Roles of Syzygium in Anti-Cholinesterase, Anti-Diabetic, Anti-Inflammatory, and Antioxidant: From Alzheimer's Perspective.

Alzheimer's disease (AD) causes progressive memory loss and cognitive dysfunction. It is triggered by multifaceted burdens such as cholinergic toxicity, insulin resistance, neuroinflammation, and oxidative stress. Syzygium plants are ethnomedicinally used in treating inflammation, diabetes, as well as memory impairment. They are rich in antioxidant phenolic compounds, which can be multi-target neuroprotective agents against AD. This review attempts to review the pharmacological importance of the Syzygium genus in neuroprotection, focusing on anti-cholinesterase, anti-diabetic, anti-inflammatory, and antioxidant properties. Articles published in bibliographic databases within recent years relevant to neuroprotection were reviewed. About 10 species were examined for their anti-cholinesterase capacity. Most studies were conducted in the form of extracts rather than compounds. Syzygium aromaticum (particularly its essential oil and eugenol component) represents the most studied species owing to its economic significance in food and therapy. The molecular mechanisms of Syzygium species in neuroprotection include the inhibition of AChE to correct cholinergic transmission, suppression of pro-inflammatory mediators, oxidative stress markers, RIS production, enhancement of antioxidant enzymes, the restoration of brain ions homeostasis, the inhibition of microglial invasion, the modulation of ß-cell insulin release, the enhancement of lipid accumulation, glucose uptake, and adiponectin secretion via the activation of the insulin signaling pathway. Additional efforts are warranted to explore less studied species, including the Australian and Western Syzygium species. The effectiveness of the Syzygium genus in neuroprotective responses is markedly established, but further compound isolation, in silico, and clinical studies are demanded.

In Vitro and In Silico Anti-Acetylcholinesterase Activity from Macaranga tanarius and Syzygium jambos.

Macaranga tanarius (MT) and Syzygium jambos (SJ) are pharmacologically reported to have anti-oxidant, anti-inflammatory, and anti-diabetic effects, and can be neuroprotective agents.
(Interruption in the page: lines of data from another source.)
(* ===== verification/Receipts.v ===== *)
(** * Receipts, Merkle trees and header checks

    The receipt side of a block header: receipt and log types of
    [crates/zbx-types/src/receipt.rs], the binary Merkle tree of
    [crates/zbx-crypto/src/merkle.rs], the bloom filter, the receipt encoding
    and the receipts root of [crates/zbx-execution/src/bloom.rs], the second
    bloom filter of [crates/zbx-primitives/src/bloom.rs], and the block checks
    of [crates/zbx-execution/src/verifier.rs]. The theorems show that Merkle
    proofs are complete and sound, what the receipts root binds and what it
    leaves open, that the bloom filter has no false negatives, and that a block
    hash binds the body of a block that passes the checks. *)

From S2P Require Import Prelude.
From S2P Require Import U256.
From S2P Require Import EvmBase.
From S2P Require Import EvmHost.
From S2P Require Import Rlp.
From S2P Require Import Block.
From S2P Require Import Transaction.
From S2P Require Import Nibbles.
From S2P Require Import TrieTree.
From S2P Require Import Trie.
From S2P Require Import TrieProps.
From S2P Require Import StateRoot.
From S2P Require Import Commitments.

Module Receipts.
Import U256 EvmBase EvmHost Transaction.Transaction.
#[local] Set Warnings "-clear-no-such-hyp,-register-all".

(** ** receipt.rs *)

Record Log := mkLog {
  log_address : address;
  topics : list bytes;
  log_data : bytes;
  log_block_number : Z;
  log_index : Z;
  log_tx_hash : bytes;
  log_tx_index : Z
}.

Inductive TxStatus := Failure | Success.

Definition status_byte (s : TxStatus) : Z := match s with Failure => 0 | Success => 1 end.

Record TransactionReceipt := mkReceipt {
  status : TxStatus;
  cumulative_gas_used : Z;
  rc_logs_bloom : bytes;
  logs : list Log;
  rc_tx_hash : bytes;
  rc_tx_index : Z;
  rc_block_hash : bytes;
  rc_block_number : Z;
  rc_from : address;
  rc_to : option address;
  contract_address : option address;
  rc_gas_used : Z;
  rc_effective_gas_price : Z
}.
(* ===== verification/ZvmInterp.v ===== *)
(** * The ZVM interpreter

    Models [interpreter.rs] and [executor.rs] of [crates/zbx-zvm/src], and
    [payid_resolve_with] of [precompiles.rs]; the other precompiled contracts
    are the class [ZvmPrecompiles]. A method taking [&mut self] is a
    computation of the monad of [Monad], which keeps the state on error. The recursion of [do_call] and [do_create] into a child interpreter
    is cut at that point: they return [EnterCall] or [EnterCreate] with the
    child and what the parent needs to resume, and [loop] executes the child
    and calls [resume_call] or [resume_create]. *)

From S2P Require Import Prelude.
From S2P Require Import Monad.
From S2P Require Import U256.
From S2P Require Import EvmBase.
From S2P Require Import EvmHost.
From S2P Require Import ZvmBase.
From S2P Require Import ZvmHost.

Module ZvmInterp.
Import Monad U256 ZvmBase ZvmHost.
Abbreviation Keccak := EvmHost.Keccak.
Abbreviation keccak256 := EvmHost.keccak256.

(** ** Precompiled contracts *)

Class ZvmPrecompiles := {
  call_precompile : address → bytes → Z → outcome ZvmError (bytes * Z);
  price_oracle_with : bytes → Z → (address → word → word) → outcome ZvmError (bytes * Z);
  zusd_vault_with : bytes → Z → (address → word → word) → Z → outcome ZvmError (bytes * Z)
}.

Definition nonzero (l : bytes) : bool := existsb (fun b => negb (b =? 0)) l.

(** The ABI encoding of a [string]: offset, length, data padded to 32 bytes. *)
Definition abi_string (name : bytes) : bytes :=
  let padded := ((length name + 31) / 32 * 32)%nat in
  replicate 31 0 ++ [0x20] ++ replicate 28 0 ++ to_be 4 (Z.of_nat (length name)) ++
  name ++ replicate (padded - length name) 0.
Our previous work revealed that MT and SJ exhibited 76.32% and 93.81% inhibition against acetylcholinesterase (AChE) at 50 µg/mL final concentration in their ethyl acetate and hexane fractions, respectively. This study was aimed to investigate the bioactive constituents of MT and SJ and their molecular mechanism toward AChE inhibition. Bioassay-guided isolation afforded prenylflavonoids 1-3 from MT and anacardic acid derivatives 4 and 5 from SJ that were confirmed by NMR and MS data. Compound 5 exerted the strongest anti-AChE potential (IC50: 0.54 µM), followed by 1, 4, 3, and 2 (IC50: 1.0, 2.4, 6.8, and 33 µM, respectively). In silico molecular docking revealed 5 formed stronger molecular interactions including three H-bonds than its derivative 4 based on the saturation of their alkyl chains. The addition of a five carbon-prenyl chain in 1 increased the number of binding interactions, justifying its greater activity than derivatives 2 and 3. This research reflects the first report of AChE inhibitors from these species, thereby adding pharmacological values to MT and SJ as potential remedies in neuroprotection.